Kur’ân’da Övgüye Layık Olan Özellikler
Allah Teâlâ’nın övdüğü kulların sahip olduğu bazı temel vasıflar şunlardır:
- İhlas ve samimiyet:
> “Onlar, ancak Allah’a ibadet etmekle ve dini yalnız O’na has kılarak emrolunmuşlardı.” (Beyyine, 5)
- Takva:
> “Allah, takvâ sahiplerini sever.” (Tevbe, 4)
- Sabır:
> “Sabredenleri müjdele!” (Bakara, 155)
- İnfak ve cömertlik:
> “Gece-gündüz, gizli-açık mallarını infak edenler…” (Bakara, 274)
- Allah’a tevekkül:
> “Allah, tevekkül edenleri sever.” (Âl-i İmrân, 159)
Kur’ân’ın medhettiği kişilerde bu vasıfların her biri ya doğrudan zikredilir ya da onların yaşantısından örneklerle işaret edilir.
İlahi Medih: İnsan İçin En Büyük Paye
Kur’ân’da medhedilmek, bir insanın erişebileceği en yüce mertebelerden biridir. Çünkü bu, insanların değil, Allah’ın takdiridir. O hâlde bir mümin için en büyük hedeflerden biri, Allah katında medhedilmeye layık bir hayat sürmek olmalıdır.
> “Mümin erkeklerle mümin kadınlar, birbirlerinin dostudurlar. İyiliği emreder, kötülükten sakındırırlar… İşte onları Allah rahmetiyle mükâfatlandıracaktır.”
(Tevbe, 71)
Bu ayette Allah Teâlâ, cemiyet içinde aktif görevler üstlenen müminleri övmekte ve onları rahmetiyle ödüllendireceğini bildirmektedir.
Modern Dönemin Yanılgısı: İnsanların Medhine Kapılmak
Bugünün dünyasında insanlar, Allah’ın değil insanların övgüsünü kazanma peşindeler. Halbuki insanların övgüsü fani ve çoğu zaman samimiyetten uzaktır. Oysa Kur’ân’ın övdüğü kullar, çoğu zaman tanınmayan, gösterişten uzak, ihlaslı insanlardır.
İmam Şafiî şöyle demiştir:
“İnsanların seni övmesinden çok, Allah’ın seni övüp övmediğine bak.”

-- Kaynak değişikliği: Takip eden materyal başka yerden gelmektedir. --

(** Body of the loop over [imageNames]. *)
Definition pushImage (url imageName : string) : M PushResult unit :=
  try_catch
    (let originalLocal := originalLocalImageName url imageName in
     let latestLocal := latestLocalImageName url imageName in
     execPromise (DockerTag imageName originalLocal) ;;
     originalOut <- execPromise (DockerPush originalLocal) ;;
     pushStderrWarning originalLocal originalOut ;;
     execPromise (DockerTag imageName latestLocal) ;;
     latestOut <- execPromise (DockerPush latestLocal) ;;
     pushStderrWarning latestLocal latestOut ;;
     modify (pushed_push (outcome url imageName original success None)) ;;
     modify (pushed_push (outcome url imageName latest success None)) ;;
     cleanupLocalTag originalLocal ;;
     cleanupLocalTag latestLocal)
    (fun pushError =>
       modify (push_errors_push ("Failed to push " ++ imageName ++ ": " ++ pushError)) ;;
       modify (pushed_push (outcome url imageName original failed (Some pushError))) ;;
       modify (pushed_push (outcome url imageName latest failed (Some pushError)))).

(** The advisory reachability probe of the registry. *)
Definition probeRegistry (url : string) : M PushResult unit :=
  try_catch
    (registryTest <- execPromise (CurlRegistry url) ;;
     if Js.includes "Registry not accessible" (stdout registryTest) then
       modify (push_warnings_push
                 ("Local registry at " ++ url
                  ++ " may not be accessible. Proceeding with push attempts anyway."))
     else ret tt)
    (fun testError =>
       modify (push_warnings_push
                 ("Could not verify registry connectivity: " ++ testError))).

Definition pushImagesToLocalRegistry {R} (imageNames : list string) : M R PushResult :=
  call emptyPush
    (try_catch
       (probeRegistry localRegistryUrl ;;
        forEach imageNames (pushImage localRegistryUrl) ;;
        get)
       (fun e =>
          ret {| pushed := [];
                 push_errors := ["Failed to push images to local registry: " ++ e];
                 push_warnings := [] |})).

(** *** Pipeline orchestrator *)

Definition emptyPipeline : PipelineResult :=
  {| loadedImages := []; pushedImages := []; errors := []; warnings := [] |}.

Medhedilen Hayat, Hesap Günü İçin En Büyük Sermayedir
Kıyamet günü nice insanlar vardır ki dünyada alkışlanmış ama Allah katında hiçbir değeri yoktur. Ve nice insanlar vardır ki dünyada tanınmamış, fakat Allah onları meleklerine övdürmüştür. Kur’ân’ın medihleri, işte bu ilahi terazinin nasıl çalıştığını gösterir.
Sonuç ve Hikmetli Mesaj:
Kur’ân’da medhedilen kullar, hem geçmişin yıldızları hem de geleceğin rehberleridir. Onlar övüldüler çünkü sabrettiler, infak ettiler, ihlasla yaşadılar ve Allah’a tevekkül ettiler. Kur’ân’ın medihlerini okumak yetmez; onları yaşamak gerekir. Zira gerçek değer, Allah’ın takdiridir; insanın değil.
Özet:
Kur’ân-ı Kerîm’de geçen medih (övme) ayetleri, insanlığa örnek olacak şahsiyetleri ve vasıfları ön plana çıkarır. Bu övgüler, iman, ihlas, sabır, takva, infak gibi yüksek ahlaki değerlere sahip olan kulları tanıtır ve onların izinden gidilmesi gerektiğini bildirir. Allah’ın övgüsü, fanilerin takdirinden üstündür. Bu sebeple müminin hedefi, Allah’ın razı olacağı bir hayat sürmek ve kıyamet günü ilahi övgüye mazhar olmaktır.